Add new variables by mutating the input variables using a formula.

Usage

add(from, formula, as = NULL,
    position = c("right", "left"),
    na.remove = FALSE, logic_convert = TRUE,...)

Arguments

from

a data.frame object with variables

formula

a formula indicating the operation to create new varibles. Look at the detail section for explanantion.

as

a character vector with names of new variables.

position

if the new varaibles are positioned at the begining (right) or at the left (left) of the data in input.

na.remove

a logical value indicating whether NA values should be removed.

logic_convert

logical value indicating if the new logical varaible are convertet to 0 or 1

...

further arguments

Details

The formula is composed of two part:

~ new_variables

the right-hand are the new varaible to add starting from the existing varaibles, using the I() function.

For example:

~ I(log(column_names1)) + I(column_names2/100)
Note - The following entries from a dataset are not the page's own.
(** The context is the last summary, if there is one, and the messages since the
    boundary of the last compaction. *)
Lemma context_since_boundary path : NoDup (e_id <$> path) → kept_before path →
  ∃ s, context_messages path = s ++ (drop (boundary_start path) path ≫= entry_messages) ∧
  match last_compaction 0 path with
  | None => s = []
  | Some (_, c) => ∃ ts n, s = [createCompactionSummaryMessage (ce_summary c) (ce_tokensBefore c) ts
                                 (ce_customInstructions c) (Some n)]
  end.
Proof.
  intros Hnd Hkb. unfold kept_before in Hkb. pose proof (getLatest_spec path) as Hl. pose proof (last_compaction_spec path 0) as Hc.
  unfold context_messages, boundary_start.
  destruct (last_compaction 0 path) as [[j c]|]; [|rewrite Hl; by exists []].
  destruct Hl as (e&Hj&Hb&->). rewrite Hb. destruct Hc as (e'&_&Hj'&_&_). rewrite Nat.sub_0_r in *.
  simplify_eq.
  assert (Hidx : find_index (λ e', is_compaction e' && bool_decide (e_id e' = e_id e)) path = Some j).
  { apply (find_index_first _ _ _ e); [done| |].
    - unfold is_compaction. by rewrite Hb, bool_decide_true.
    - apply Forall_forall. intros x (k&Hk)%list_elem_of_lookup. apply lookup_take_Some in Hk as [Hk Hlt].
      apply andb_false_iff. right. apply bool_decide_eq_false. intros Heq.
      assert (k = j); [|lia]. eapply (NoDup_lookup _ k j (e_id e) Hnd); rewrite list_lookup_fmap.
      + rewrite Hk. cbn. by rewrite Heq.
      + by rewrite Hj. }
  rewrite Hidx. cbn [default from_option].
  set (ret := retained_messages _ _ _).
  exists [createCompactionSummaryMessage (ce_summary c) (ce_tokensBefore c) (e_timestamp e)
           (ce_customInstructions c) (Some (Z.of_nat (length ret)))].
  split; [|by eexists _, _]. f_equal. f_equal.
  destruct (find_index (λ e0, bool_decide (e_id e0 = ce_firstKeptEntryId c)) path) as [k|] eqn:Ek; cbn [default from_option].
  - specialize (Hkb j c k eq_refl Ek).
    apply find_index_Some in Ek as [(x&Hx&Hid%bool_decide_eq_true) Hbefore].
    unfold id in *. assert (ret = drop k (take j path) ≫= entry_messages) as ->.
    { eapply retained_from; [rewrite lookup_take_lt by lia; exact Hx|done|]. rewrite take_take. by rewrite Nat.min_l by lia. }
    apply lookup_lt_Some in Hj as Hlt.
    rewrite <-bind_app. rewrite <-(take_drop j path) at 3.
    rewrite drop_app_le by (rewrite length_take; lia). rewrite (drop_S path e j Hj), !bind_app. f_equal. cbn.
    rewrite compaction_messages; [done|]. unfold is_compaction. by rewrite Hb.
  - assert (ret = []) as ->; [|done]. apply retained_none. apply Forall_take. by apply find_index_None.
Qed.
the column_names1 and log(column_names1) are added to the data.

If na.remove is set ti TRUE, new variables are created, added to the dataset in input and then the observation with missing are removed.

Value

Returns a data.frame object with the original and the new varaibles.

Author(s)

Alessio Serafini

Examples

data("airquality")
dt <- airquality

head(add(from = dt, formula =   ~ log(Ozone)))
head(add(from = dt, formula =   ~ log(Ozone) +  log(Wind)))
head(add(from = dt, formula =   ~ log(Ozone), as = "Ozone_1"))


head(add(from = dt, formula =  Ozone + Wind ~ log()))
head(add(from = dt, formula =  ~ log()))
head(add(from = dt, formula =  .~ log(), position = "left"))

head(add(from = dt, formula =  .~ log(), na.remove = TRUE))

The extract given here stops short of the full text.